Разумеется, она знает, что я «второгодок», и ни в грош не ставит мои предписания. Я уверена, если она сейчас поднимет на меня глаза, я в них прочту: «Откуда ты можешь знать, маленькое ничтожество в белом халате, что для меня лучше или хуже?»
— И все-таки мы должны лежать… — говорю я твердо и помогаю ей лечь.
Она покорно ложится и лежит, как полагается: на спине, руки вытянуты поверх одеяла… Лежит неподвижно, сомкнув бескровные веки… а я опять не могу оторвать глаз от ее лица.
Это — как открытие, что у человека в семьдесят лет может быть такое прекрасное лицо. Волосы у нее совершенно седые, но густые и пышные…
Я отхожу от постели Ильиной… Нет, честное слово, многие наши девчонки охотно променяли бы свои жиденькие патлы на такое богатство. И седина не испугала бы, покрасить можно в любой цвет — было бы что красить.
Я начинаю обход. К Ильиной я зайду позднее еще раз, пусть отдохнет, а может быть, и подремлет после бессонной ночи.
А с психиатром я все же повременю. Я должна разобраться сама. Тут что-то другое… Но что?
Родные ежедневно справляются по телефону о ее самочувствии, аккуратно навещают, приносят передачи.

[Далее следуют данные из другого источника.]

(** * The events route of agentic-events: model and verified properties

    The development embeds the API route handler of the repository (the
    module that defines [sanitizeSummary], [normalizeEvent] and [GET]) and
    proves the properties its specification states about it.

    Conventions of the embedding.
    - A JavaScript string is modelled by the byte string of its UTF-8
      encoding (well-formed text, as an XML parser or a URL decoder delivers
      it).  [Buffer.from(s)] is therefore the identity on the model.
    - [undefined] and [null] are [None].
    - A JavaScript number that the route computes with is an integer, NaN or
      an infinity ([Js.number]).
    - An expression that may throw evaluates to a [completion].
    - The built-ins whose full definition is a Unicode table or is left to
      the engine ([toLowerCase], [Date.parse], [toISOString]) are the methods
      of the class [Engine]; the registry [EVENT_SOURCES], which lives in
      another module of the repository, and the network ([parser.parseURL])
      are arguments of the functions that read them. *)

From Stdlib Require Import String Ascii List ZArith NArith Lia Bool Arith.
From Stdlib Require Import Permutation Sorted.
From Stdlib Require Import DecimalString DecimalNat.
Import ListNotations.
Local Open Scope string_scope.
Local Open Scope list_scope.

(** ** Completions: values and thrown exceptions *)

Inductive JsError : Type :=
| RangeError (message : string)
| OtherError (message : string).

Inductive completion (A : Type) : Type :=
| Normal (a : A)
| Throw (e : JsError).
Arguments Normal {A} a.
Arguments Throw {A} e.

Definition bind {A B} (c : completion A) (k : A -> completion B) : completion B :=
  match c with
  | Normal a => k a
  | Throw e => Throw e
  end.

Notation "x <- c ;; k" := (bind c (fun x => k))
  (at level 61, c at next level, right associativity).

(** [try { body } catch (error) { handler }] where the handler returns. *)
Definition try_catch {A} (body : completion A) (handler : JsError -> A) : A :=
  match body with
  | Normal a => a
  | Throw e => handler e
  end.

(** [xs.map(f)] when [f] may throw: the first exception aborts the map. *)
Fixpoint map_throwing {A B} (f : A -> completion B) (xs : list A)
  : completion (list B) :=
  match xs with
  | [] => Normal []
  | x :: xs' =>
      y <- f x ;;
      ys <- map_throwing f xs' ;;
      Normal (y :: ys)
  end.

(** ** JavaScript built-ins used by the route *)

Module Js.

(** Truthiness of a string, and of a possibly undefined string. *)
Definition truthy (s : string) : bool :=
  match s with
  | EmptyString => false
  | String _ _ => true
  end.

Definition truthy_opt (o : option string) : bool :=
  match o with
  | Some s => truthy s
  | None => false
  end.

(** [a ?? b] *)
Definition nullish {A} (o : option A) (d : A) : A :=
  match o with
  | Some a => a
  | None => d
  end.

(** [a || b] on strings. *)
Definition or_else (a b : string) : string := if truthy a then a else b.

Definition byte (c : ascii) : N := N_of_ascii c.

(** One leading code point of the classes WhiteSpace and LineTerminator
    (what [trim], [parseInt] and the regular expression class [\s] skip),
    read off the UTF-8 bytes; the result is the rest of the string. *)
Definition strip_space (s : string) : option string :=
  match s with
  | EmptyString => None
  | String c s1 =>
      let n := byte c in
      if ((9 <=? n) && (n <=? 13) || (n =? 32))%N then Some s1
      else
        match s1 with
        | EmptyString => None
        | String d s2 =>
            let m := byte d in
            if ((n =? 194) && (m =? 160))%N then Some s2        (* U+00A0 *)
            else
              match s2 with
              | EmptyString => None
              | String e s3 =>
                  let k := byte e in
                  if ((n =? 225) && (m =? 154) && (k =? 128)         (* U+1680 *)
                      || (n =? 226) && (m =? 128)
                         && ((128 <=? k) && (k <=? 138)              (* U+2000..U+200A *)
                             || (k =? 168) || (k =? 169)             (* U+2028, U+2029 *)
                             || (k =? 175))                          (* U+202F *)
                      || (n =? 226) && (m =? 129) && (k =? 159)      (* U+205F *)
                      || (n =? 227) && (m =? 128) && (k =? 128)      (* U+3000 *)
                      || (n =? 239) && (m =? 187) && (k =? 191))%N   (* U+FEFF *)
                  then Some s3
                  else None
              end
        end
  end.

Fixpoint trimStart_fuel (fuel : nat) (s : string) : string :=
  match fuel with
  | O => s
  | S fuel' =>
      match strip_space s with
      | Some rest => trimStart_fuel fuel' rest
      | None => s
      end
  end.

Definition trimStart (s : string) : string := trimStart_fuel (String.length s) s.

Definition all_space (s : string) : bool := negb (truthy (trimStart s)).

Fixpoint trimEnd (s : string) : string :=
  match s with
  | EmptyString => EmptyString
  | String c s' => if all_space s then EmptyString else String c (trimEnd s')
  end.

(** [s.trim()] *)
Definition trim (s : string) : string := trimEnd (trimStart s).

(** [s.replace(/\s+/g, " ")] *)
Fixpoint collapse_spaces_fuel (fuel : nat) (s : string) : string :=
  match fuel with
  | O => s
  | S fuel' =>
      match strip_space s with
      | Some rest => String " " (collapse_spaces_fuel fuel' (trimStart rest))
      | None =>
          match s with
          | EmptyString => EmptyString
          | String c s' => String c (collapse_spaces_fuel fuel' s')
          end
      end
  end.

Definition collapse_spaces (s : string) : string :=
  collapse_spaces_fuel (String.length s) s.

(** [/^https?:\/\//.test(s)] *)
Definition is_http_url (s : string) : bool :=
  String.prefix "http://" s || String.prefix "https://" s.

(** [s.includes(needle)] *)
Fixpoint includes (s needle : string) : bool :=
  String.prefix needle s
  || match s with
     | EmptyString => false
     | String _ s' => includes s' needle
     end.

(** [xs.includes(x)] on an array of strings. *)
Definition array_includes (xs : list string) (x : string) : bool :=
  existsb (String.eqb x) xs.

(** Numbers. *)
Inductive number : Type :=
| NaN
| Num (z : Z)
| Infinity (negative : bool).

Definition isFinite (x : number) : bool :=
  match x with
  | Num _ => true
  | _ => false
  end.

(** [Math.max(x, y)] *)
Definition max (x y : number) : number :=
  match x, y with
  | NaN, _ | _, NaN => NaN
  | Infinity false, _ | _, Infinity false => Infinity false
  | Infinity true, v | v, Infinity true => v
  | Num a, Num b => Num (Z.max a b)
  end.

(** [xs.slice(0, end)]: a negative [end] counts from the end of the array. *)
Definition slice0 {A} (xs : list A) (end_ : number) : list A :=
  match end_ with
  | NaN => []
  | Infinity negative => if negative then [] else xs
  | Num v =>
      if (v <? 0)%Z
      then firstn (Z.to_nat (Z.max (Z.of_nat (List.length xs) + v) 0)) xs
      else firstn (Z.to_nat v) xs
  end.

Definition digit (c : ascii) : option Z :=
  let n := byte c in
  if ((48 <=? n) && (n <=? 57))%N then Some (Z.of_N n - 48)%Z else None.

(** The longest prefix of decimal digits, read as an integer; the flag says
    whether at least one digit was read. *)
Fixpoint digits (acc : Z) (seen : bool) (s : string) : Z * bool :=
  match s with
  | EmptyString => (acc, seen)
  | String c s' =>
      match digit c with
      | Some d => digits (10 * acc + d)%Z true s'
      | None => (acc, seen)
      end
  end.

(** The least integer that rounds to an infinity as a double. *)
Definition overflow_bound : Z := (2 ^ 1024 - 2 ^ 970)%Z.

(** [Number.parseInt(s, 10)].  A finite result is kept as the exact
    integer (the engine rounds it to a double above 2^53, which no use of
    the result in the route can observe). *)
Definition parseInt (s : string) : number :=
  let t := trimStart s in
  let '(negative, body) :=
    match t with
    | String "-" r => (true, r)
    | String "+" r => (false, r)
    | _ => (false, t)
    end in
  let '(value, seen) := digits 0 false body in
  if negb seen then NaN
  else if (overflow_bound <=? value)%Z then Infinity negative
  else Num (if negative then (- value)%Z else value).

(** The base64url alphabet of RFC 4648, indexed by a sextet given most
    significant bit first. *)
Definition alphabet : string :=
  "ABCDEFGHIJKLMNOPQRSTUVWXYZabcdefghijklmnopqrstuvwxyz0123456789-_".

Definition sextet : Type := (bool * bool * bool * bool * bool * bool)%type.

Definition bit (b : bool) : nat := if b then 1 else 0.

Definition sextet_index (x : sextet) : nat :=
  let '(b5, b4, b3, b2, b1, b0) := x in
  32 * bit b5 + 16 * bit b4 + 8 * bit b3 + 4 * bit b2 + 2 * bit b1 + bit b0.

Definition sextet_char (x : sextet) : ascii :=
  match String.get (sextet_index x) alphabet with
  | Some c => c
  | None => "="%char
  end.

(** [Buffer.from(s).toString("base64url")]: three bytes give four
    characters; a tail of one or two bytes gives two or three characters,
    with no padding. *)
Fixpoint base64url (s : string) : string :=
  match s with
  | EmptyString => EmptyString
  | String (Ascii a0 a1 a2 a3 a4 a5 a6 a7) EmptyString =>
      String (sextet_char (a7, a6, a5, a4, a3, a2))
        (String (sextet_char (a1, a0, false, false, false, false)) EmptyString)
  | String (Ascii a0 a1 a2 a3 a4 a5 a6 a7)
      (String (Ascii b0 b1 b2 b3 b4 b5 b6 b7) EmptyString) =>
      String (sextet_char (a7, a6, a5, a4, a3, a2))
        (String (sextet_char (a1, a0, b7, b6, b5, b4))
           (String (sextet_char (b3, b2, b1, b0, false, false)) EmptyString))
  | String (Ascii a0 a1 a2 a3 a4 a5 a6 a7)
      (String (Ascii b0 b1 b2 b3 b4 b5 b6 b7)
         (String (Ascii c0 c1 c2 c3 c4 c5 c6 c7) rest)) =>
      String (sextet_char (a7, a6, a5, a4, a3, a2))
        (String (sextet_char (a1, a0, b7, b6, b5, b4))
           (String (sextet_char (b3, b2, b1, b0, c7, c6))
              (String (sextet_char (c5, c4, c3, c2, c1, c0))
                 (base64url rest))))
  end.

Сын Ильиной Виктор Андреевич сейчас в Ленинграде, в командировке. Навещает ее невестка, жена сына. Очень симпатичная, приветливая женщина средних лет. Ильину она называет мамой, иногда мамулей, целует ее в щеку, и мне кажется, все эти нежности непритворны.
Это чувствуется по выражению лица Ильиной. Оно теплеет и несколько оживает, когда Марина Борисовна входит в палату.
И называет ее Ильина Маринкой или Маришей, а ведь это тоже чего-то стоит. Но по-настоящему она оживает, когда приходит Валерий, ее единственный внук, студент-дипломник, длинный, еще по-мальчишески тощий, но уже жених. Его Ирочка — очень хорошенькая девчонка. Вообще, это на редкость симпатичная пара. Он высокий, белобрысый, с синими глазами, она едва ему по плечо, тоненькая, черненькая. Карие глаза в пушистых ресницах.
Валерий приносит бабушке цветы. Зимой у нас в Сибири достать их не так-то просто.